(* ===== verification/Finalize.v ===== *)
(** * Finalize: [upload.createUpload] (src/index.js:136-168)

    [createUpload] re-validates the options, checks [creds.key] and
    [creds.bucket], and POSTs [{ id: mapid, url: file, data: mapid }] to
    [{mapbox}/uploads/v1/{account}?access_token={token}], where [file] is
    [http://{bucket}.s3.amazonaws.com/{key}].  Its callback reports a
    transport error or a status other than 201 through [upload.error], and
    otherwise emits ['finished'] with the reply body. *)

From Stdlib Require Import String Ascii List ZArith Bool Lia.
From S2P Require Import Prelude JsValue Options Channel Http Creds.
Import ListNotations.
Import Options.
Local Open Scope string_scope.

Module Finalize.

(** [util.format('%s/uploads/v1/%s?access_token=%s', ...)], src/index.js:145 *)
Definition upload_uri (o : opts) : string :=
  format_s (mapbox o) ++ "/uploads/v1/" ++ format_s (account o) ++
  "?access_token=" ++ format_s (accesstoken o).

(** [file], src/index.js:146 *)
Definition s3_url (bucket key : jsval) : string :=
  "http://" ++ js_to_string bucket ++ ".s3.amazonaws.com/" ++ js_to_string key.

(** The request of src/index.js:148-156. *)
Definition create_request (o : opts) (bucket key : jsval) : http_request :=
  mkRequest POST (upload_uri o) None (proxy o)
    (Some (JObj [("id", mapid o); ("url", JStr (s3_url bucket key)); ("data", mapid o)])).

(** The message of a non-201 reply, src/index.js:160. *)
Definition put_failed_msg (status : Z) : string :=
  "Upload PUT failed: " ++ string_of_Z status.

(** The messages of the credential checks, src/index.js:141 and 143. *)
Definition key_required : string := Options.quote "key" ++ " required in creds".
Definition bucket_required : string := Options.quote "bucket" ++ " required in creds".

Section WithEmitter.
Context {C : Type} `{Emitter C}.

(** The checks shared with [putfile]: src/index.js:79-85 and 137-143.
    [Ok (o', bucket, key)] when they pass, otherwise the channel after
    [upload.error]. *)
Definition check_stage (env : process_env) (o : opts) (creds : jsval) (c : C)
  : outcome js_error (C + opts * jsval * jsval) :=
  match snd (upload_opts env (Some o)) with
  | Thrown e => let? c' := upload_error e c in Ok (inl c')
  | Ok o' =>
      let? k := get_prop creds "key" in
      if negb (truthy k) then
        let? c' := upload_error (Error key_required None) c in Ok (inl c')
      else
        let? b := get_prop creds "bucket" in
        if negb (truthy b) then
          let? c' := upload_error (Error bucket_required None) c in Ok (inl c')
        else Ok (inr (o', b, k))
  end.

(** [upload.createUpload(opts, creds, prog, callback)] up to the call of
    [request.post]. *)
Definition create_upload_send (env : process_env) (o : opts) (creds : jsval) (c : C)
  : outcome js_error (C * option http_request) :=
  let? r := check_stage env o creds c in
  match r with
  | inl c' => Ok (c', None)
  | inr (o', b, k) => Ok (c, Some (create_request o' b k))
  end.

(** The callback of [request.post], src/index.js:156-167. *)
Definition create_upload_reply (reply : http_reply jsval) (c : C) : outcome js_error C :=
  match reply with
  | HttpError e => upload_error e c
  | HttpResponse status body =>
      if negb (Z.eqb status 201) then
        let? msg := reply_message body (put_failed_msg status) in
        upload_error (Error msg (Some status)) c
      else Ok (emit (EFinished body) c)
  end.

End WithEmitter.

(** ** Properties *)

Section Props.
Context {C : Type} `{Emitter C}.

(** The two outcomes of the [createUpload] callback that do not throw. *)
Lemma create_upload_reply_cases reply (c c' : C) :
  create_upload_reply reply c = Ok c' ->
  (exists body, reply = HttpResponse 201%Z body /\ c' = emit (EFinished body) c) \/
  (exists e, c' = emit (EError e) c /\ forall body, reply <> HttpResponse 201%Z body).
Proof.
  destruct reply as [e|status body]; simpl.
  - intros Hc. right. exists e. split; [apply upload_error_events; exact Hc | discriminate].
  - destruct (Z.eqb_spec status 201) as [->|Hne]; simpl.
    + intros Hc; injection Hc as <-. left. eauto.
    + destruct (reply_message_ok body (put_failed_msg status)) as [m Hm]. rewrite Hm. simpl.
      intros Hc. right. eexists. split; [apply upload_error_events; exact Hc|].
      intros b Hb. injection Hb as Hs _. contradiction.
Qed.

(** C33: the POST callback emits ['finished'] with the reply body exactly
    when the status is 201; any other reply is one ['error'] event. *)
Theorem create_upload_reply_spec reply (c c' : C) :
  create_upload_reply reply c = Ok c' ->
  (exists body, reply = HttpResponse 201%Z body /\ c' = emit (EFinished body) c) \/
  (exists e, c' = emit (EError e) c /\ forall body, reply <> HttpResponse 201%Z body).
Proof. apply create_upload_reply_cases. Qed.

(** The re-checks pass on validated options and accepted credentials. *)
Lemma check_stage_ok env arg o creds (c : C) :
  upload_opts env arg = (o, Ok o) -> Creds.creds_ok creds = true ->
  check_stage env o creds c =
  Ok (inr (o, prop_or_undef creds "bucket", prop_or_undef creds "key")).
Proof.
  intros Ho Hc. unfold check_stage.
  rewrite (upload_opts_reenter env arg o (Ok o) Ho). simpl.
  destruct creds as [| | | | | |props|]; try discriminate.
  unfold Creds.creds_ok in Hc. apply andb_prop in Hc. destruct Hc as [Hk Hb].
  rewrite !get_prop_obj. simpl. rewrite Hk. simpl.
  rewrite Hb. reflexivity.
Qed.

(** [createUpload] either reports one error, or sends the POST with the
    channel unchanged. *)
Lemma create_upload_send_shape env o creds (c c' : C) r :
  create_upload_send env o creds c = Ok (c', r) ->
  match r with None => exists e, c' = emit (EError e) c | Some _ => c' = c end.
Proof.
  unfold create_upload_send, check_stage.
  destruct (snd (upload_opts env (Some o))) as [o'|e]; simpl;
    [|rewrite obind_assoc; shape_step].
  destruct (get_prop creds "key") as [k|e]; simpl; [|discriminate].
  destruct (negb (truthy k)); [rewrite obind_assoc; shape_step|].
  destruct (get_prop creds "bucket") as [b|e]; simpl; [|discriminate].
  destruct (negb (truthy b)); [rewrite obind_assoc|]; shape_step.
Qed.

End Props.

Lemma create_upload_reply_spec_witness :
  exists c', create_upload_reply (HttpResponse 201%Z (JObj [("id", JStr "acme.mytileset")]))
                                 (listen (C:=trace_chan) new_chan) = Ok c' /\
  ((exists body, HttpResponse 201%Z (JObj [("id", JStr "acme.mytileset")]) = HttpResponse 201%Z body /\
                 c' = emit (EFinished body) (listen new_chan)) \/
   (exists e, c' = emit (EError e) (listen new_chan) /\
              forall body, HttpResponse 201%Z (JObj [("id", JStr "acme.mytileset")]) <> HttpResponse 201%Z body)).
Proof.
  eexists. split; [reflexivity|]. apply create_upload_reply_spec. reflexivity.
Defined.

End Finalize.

* * *

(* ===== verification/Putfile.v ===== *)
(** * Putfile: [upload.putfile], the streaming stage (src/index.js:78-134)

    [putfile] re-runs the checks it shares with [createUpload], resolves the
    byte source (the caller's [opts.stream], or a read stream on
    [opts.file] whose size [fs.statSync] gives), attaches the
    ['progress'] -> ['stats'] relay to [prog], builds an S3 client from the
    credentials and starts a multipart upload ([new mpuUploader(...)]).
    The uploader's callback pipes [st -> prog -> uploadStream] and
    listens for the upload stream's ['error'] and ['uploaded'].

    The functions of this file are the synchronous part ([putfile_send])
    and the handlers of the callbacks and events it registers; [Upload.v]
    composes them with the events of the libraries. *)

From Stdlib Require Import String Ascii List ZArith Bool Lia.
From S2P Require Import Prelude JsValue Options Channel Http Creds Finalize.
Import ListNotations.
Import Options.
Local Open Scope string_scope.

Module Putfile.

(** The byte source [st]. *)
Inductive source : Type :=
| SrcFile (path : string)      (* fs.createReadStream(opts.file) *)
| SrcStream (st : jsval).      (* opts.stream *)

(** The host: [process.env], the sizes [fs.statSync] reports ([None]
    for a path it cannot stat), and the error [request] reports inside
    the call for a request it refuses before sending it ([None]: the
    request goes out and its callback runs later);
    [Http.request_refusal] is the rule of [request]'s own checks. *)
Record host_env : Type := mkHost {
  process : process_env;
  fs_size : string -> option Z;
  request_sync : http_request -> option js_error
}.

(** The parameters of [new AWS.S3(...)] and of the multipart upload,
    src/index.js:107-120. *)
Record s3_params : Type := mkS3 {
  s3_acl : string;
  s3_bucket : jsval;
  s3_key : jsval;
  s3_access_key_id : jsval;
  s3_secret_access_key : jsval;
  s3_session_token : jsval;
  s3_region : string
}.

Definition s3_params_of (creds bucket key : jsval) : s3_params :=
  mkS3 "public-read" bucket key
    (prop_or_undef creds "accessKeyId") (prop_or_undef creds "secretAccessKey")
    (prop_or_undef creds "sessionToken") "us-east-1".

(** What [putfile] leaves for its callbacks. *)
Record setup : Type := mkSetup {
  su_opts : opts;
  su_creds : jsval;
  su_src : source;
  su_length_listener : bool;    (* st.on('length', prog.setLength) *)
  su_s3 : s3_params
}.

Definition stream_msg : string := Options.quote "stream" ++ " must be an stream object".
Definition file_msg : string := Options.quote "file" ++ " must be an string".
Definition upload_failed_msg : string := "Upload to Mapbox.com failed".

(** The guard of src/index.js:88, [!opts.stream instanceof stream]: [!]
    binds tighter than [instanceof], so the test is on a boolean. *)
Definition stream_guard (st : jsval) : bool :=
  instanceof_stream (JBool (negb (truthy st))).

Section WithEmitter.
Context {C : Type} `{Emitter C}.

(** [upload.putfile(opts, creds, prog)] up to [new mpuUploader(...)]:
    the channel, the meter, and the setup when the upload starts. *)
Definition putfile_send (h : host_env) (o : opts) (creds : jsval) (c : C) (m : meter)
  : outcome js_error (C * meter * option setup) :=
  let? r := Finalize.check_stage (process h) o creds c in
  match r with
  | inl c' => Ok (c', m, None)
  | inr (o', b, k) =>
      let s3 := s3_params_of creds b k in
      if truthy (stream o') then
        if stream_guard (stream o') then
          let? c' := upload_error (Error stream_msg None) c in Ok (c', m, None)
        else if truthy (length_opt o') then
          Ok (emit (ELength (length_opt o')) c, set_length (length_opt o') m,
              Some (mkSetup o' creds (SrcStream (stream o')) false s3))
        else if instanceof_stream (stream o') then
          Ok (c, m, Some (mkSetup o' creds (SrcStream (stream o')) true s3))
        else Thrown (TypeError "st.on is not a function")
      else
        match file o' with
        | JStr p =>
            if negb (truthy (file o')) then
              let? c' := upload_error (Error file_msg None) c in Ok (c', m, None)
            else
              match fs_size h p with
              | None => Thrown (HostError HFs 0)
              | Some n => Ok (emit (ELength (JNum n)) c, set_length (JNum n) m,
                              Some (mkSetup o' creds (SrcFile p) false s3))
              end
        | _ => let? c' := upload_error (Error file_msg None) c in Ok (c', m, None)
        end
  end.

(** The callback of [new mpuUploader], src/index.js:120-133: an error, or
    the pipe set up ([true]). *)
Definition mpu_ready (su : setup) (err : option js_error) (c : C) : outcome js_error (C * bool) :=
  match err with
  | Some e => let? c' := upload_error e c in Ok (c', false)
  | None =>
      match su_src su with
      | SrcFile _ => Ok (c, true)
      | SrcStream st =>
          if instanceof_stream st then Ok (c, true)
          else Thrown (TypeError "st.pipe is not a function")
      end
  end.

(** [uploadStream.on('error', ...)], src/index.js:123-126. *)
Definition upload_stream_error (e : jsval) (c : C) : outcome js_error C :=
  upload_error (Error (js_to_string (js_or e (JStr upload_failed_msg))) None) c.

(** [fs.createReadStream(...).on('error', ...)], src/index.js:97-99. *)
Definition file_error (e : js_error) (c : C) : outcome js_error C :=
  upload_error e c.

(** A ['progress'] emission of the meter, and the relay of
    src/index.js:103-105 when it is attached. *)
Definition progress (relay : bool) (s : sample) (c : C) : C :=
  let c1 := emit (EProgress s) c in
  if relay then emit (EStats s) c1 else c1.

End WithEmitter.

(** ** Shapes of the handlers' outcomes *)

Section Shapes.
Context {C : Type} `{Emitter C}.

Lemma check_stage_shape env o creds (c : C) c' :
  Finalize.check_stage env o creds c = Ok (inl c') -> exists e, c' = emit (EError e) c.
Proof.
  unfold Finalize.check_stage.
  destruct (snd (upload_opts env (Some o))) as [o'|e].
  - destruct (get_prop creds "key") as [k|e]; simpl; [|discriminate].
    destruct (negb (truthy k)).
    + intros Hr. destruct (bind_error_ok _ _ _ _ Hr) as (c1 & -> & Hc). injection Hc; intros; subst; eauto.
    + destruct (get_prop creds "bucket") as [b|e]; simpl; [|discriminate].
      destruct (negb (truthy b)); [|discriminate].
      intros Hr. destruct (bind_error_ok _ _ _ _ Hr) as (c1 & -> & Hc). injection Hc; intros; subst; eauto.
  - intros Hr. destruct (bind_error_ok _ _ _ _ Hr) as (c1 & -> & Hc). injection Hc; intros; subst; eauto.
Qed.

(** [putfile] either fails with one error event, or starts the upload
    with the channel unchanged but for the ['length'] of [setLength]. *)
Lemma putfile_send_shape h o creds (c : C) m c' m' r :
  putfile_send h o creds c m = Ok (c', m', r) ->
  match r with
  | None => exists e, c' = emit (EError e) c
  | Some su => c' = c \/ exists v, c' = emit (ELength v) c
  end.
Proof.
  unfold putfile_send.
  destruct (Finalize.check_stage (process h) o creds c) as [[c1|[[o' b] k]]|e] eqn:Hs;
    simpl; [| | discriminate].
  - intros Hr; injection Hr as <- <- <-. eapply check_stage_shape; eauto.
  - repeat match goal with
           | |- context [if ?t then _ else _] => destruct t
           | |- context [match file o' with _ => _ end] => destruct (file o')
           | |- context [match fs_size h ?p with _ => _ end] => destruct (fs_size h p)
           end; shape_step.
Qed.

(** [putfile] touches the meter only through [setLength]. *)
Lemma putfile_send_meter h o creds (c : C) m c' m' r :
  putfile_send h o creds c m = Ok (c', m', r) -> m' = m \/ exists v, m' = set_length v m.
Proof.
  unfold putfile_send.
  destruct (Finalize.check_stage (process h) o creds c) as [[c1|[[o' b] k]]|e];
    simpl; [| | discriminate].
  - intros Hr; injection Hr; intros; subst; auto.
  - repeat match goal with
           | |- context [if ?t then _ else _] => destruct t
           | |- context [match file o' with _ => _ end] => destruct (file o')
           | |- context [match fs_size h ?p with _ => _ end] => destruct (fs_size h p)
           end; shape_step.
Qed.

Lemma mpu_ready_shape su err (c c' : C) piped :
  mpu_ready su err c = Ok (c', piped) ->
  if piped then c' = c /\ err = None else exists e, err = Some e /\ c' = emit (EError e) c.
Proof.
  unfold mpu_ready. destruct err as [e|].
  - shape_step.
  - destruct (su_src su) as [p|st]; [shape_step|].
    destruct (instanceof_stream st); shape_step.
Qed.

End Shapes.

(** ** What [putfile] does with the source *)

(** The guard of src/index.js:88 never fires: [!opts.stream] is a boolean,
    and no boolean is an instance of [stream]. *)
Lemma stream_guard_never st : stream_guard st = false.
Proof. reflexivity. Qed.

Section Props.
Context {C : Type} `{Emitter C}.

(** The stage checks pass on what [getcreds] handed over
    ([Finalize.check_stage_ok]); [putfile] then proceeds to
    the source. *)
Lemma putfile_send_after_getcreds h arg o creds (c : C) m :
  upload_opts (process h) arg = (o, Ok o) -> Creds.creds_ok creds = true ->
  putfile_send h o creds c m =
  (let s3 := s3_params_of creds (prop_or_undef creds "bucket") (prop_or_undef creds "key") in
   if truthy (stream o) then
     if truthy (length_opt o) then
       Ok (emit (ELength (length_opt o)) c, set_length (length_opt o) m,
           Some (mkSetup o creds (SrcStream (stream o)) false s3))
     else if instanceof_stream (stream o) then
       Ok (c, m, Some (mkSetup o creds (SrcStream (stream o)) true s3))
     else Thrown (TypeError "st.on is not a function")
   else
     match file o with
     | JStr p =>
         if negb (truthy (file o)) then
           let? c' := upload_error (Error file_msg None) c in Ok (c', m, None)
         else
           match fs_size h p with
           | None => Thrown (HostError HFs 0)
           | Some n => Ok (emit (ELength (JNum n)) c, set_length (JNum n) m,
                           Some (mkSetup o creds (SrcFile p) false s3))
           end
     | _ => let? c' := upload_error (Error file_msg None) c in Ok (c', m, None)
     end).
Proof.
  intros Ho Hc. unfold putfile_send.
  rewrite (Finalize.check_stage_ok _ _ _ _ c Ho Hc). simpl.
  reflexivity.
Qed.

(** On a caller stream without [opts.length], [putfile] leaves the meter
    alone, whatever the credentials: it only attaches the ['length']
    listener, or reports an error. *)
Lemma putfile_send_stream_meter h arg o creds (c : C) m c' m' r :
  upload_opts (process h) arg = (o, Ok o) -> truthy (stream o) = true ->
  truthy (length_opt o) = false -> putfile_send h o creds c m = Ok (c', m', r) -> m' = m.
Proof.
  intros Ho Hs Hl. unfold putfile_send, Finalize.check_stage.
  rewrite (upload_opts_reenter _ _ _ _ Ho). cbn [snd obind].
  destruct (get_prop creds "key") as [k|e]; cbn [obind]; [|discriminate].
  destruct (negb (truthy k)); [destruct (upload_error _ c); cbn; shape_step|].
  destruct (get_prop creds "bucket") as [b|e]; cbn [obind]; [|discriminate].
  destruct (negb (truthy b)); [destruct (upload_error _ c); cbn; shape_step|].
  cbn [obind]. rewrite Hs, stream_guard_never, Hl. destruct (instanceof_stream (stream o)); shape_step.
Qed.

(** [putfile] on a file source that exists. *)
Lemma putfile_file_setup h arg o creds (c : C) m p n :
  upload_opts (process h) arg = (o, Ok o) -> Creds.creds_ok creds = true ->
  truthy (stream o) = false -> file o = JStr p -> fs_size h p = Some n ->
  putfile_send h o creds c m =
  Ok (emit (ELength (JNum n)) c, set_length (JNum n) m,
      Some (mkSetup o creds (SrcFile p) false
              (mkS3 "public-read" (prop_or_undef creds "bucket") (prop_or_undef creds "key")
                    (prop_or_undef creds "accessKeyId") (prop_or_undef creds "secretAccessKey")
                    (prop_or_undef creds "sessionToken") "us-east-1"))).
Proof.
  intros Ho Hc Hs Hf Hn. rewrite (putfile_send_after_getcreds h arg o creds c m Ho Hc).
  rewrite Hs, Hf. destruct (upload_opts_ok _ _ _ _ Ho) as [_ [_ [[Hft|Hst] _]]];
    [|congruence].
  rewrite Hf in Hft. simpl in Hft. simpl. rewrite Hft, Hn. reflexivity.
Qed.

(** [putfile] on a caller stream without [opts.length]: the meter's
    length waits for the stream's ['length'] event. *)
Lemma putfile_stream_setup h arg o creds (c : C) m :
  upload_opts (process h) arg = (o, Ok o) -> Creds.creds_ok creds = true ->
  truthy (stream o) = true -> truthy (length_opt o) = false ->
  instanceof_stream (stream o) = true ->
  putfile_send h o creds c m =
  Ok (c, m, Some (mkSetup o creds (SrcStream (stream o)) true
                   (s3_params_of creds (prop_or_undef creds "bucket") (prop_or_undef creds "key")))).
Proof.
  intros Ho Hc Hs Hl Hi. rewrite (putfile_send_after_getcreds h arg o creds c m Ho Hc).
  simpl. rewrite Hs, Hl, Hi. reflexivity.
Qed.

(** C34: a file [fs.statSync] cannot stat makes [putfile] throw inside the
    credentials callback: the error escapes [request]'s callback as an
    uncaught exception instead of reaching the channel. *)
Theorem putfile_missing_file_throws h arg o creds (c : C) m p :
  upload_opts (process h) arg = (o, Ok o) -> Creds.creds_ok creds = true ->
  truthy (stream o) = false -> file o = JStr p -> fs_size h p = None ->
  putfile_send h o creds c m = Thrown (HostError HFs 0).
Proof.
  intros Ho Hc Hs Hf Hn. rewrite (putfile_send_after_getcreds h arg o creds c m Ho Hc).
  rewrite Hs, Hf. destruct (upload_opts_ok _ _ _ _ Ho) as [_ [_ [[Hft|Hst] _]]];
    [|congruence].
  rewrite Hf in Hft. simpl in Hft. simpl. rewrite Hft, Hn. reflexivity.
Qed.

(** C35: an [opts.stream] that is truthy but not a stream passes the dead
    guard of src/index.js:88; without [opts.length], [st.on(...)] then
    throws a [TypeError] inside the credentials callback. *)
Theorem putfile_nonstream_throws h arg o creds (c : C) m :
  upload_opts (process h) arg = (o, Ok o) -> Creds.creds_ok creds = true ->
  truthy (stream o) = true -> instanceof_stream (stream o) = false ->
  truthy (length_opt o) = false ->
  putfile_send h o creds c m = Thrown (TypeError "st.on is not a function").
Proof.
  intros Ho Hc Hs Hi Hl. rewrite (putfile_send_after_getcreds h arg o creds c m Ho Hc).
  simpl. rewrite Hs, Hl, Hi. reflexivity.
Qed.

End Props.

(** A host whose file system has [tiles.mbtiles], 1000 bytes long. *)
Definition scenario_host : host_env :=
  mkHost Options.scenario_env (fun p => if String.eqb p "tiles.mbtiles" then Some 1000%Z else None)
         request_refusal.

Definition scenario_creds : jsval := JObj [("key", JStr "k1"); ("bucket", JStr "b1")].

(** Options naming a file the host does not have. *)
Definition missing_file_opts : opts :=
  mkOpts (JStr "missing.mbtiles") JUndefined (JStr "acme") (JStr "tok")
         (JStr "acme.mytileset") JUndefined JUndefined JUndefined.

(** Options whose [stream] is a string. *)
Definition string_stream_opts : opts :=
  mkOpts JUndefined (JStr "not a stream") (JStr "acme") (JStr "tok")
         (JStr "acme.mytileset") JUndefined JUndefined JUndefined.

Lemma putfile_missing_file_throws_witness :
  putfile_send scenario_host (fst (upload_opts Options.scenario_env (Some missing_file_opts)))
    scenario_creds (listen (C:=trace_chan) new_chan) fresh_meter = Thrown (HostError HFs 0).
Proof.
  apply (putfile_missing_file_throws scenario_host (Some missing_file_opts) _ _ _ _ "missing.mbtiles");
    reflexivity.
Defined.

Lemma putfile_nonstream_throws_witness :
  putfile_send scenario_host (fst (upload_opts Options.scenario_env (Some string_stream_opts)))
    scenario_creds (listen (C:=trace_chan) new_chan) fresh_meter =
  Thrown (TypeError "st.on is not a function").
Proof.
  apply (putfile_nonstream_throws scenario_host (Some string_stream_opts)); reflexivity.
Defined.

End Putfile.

--

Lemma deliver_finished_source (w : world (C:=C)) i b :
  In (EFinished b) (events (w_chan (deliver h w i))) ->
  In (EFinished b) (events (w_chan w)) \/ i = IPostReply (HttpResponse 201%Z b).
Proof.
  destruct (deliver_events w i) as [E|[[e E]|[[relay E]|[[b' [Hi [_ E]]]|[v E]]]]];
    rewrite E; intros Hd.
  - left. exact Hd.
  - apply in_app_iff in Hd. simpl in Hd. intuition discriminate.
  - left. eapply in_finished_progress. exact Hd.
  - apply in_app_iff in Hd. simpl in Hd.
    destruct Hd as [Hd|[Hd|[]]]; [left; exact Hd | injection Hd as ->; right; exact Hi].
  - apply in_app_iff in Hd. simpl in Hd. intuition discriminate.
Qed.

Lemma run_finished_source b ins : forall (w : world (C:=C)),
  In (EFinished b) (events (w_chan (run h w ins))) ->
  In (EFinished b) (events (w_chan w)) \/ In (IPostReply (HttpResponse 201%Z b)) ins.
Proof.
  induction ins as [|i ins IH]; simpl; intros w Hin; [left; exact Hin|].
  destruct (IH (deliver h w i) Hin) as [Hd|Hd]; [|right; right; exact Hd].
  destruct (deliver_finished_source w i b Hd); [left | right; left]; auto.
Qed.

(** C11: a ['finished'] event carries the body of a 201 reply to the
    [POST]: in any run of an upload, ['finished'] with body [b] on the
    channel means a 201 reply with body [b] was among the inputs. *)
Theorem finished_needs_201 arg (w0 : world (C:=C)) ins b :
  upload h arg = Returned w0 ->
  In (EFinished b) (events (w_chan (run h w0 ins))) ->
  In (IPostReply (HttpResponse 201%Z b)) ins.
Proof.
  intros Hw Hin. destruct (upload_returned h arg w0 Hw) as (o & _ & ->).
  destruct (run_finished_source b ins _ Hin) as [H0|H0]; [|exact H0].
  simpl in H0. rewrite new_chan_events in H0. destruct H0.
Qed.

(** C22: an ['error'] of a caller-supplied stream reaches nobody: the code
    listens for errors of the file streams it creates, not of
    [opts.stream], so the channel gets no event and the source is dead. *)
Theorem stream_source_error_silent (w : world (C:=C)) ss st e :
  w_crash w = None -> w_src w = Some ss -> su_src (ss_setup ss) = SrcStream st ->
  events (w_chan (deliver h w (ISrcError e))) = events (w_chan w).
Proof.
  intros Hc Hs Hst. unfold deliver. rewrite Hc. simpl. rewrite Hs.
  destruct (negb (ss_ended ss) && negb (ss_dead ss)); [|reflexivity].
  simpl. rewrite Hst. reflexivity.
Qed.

(Task statement)
Copy the lines above exactly, beginning at the line that has "credentials and starts" and stopping after the line that has "the call for", and omit the rest.

(Reply)
    credentials and starts a multipart upload ([new mpuUploader(...)]).
    The uploader's callback pipes [st -> prog -> uploadStream] and
    listens for the upload stream's ['error'] and ['uploaded'].

    The functions of this file are the synchronous part ([putfile_send])
    and the handlers of the callbacks and events it registers; [Upload.v]
    composes them with the events of the libraries. *)

From Stdlib Require Import String Ascii List ZArith Bool Lia.
From S2P Require Import Prelude JsValue Options Channel Http Creds Finalize.
Import ListNotations.
Import Options.
Local Open Scope string_scope.

Module Putfile.

(** The byte source [st]. *)
Inductive source : Type :=
| SrcFile (path : string)      (* fs.createReadStream(opts.file) *)
| SrcStream (st : jsval).      (* opts.stream *)

(** The host: [process.env], the sizes [fs.statSync] reports ([None]
    for a path it cannot stat), and the error [request] reports inside
    the call for a request it refuses before sending it ([None]: the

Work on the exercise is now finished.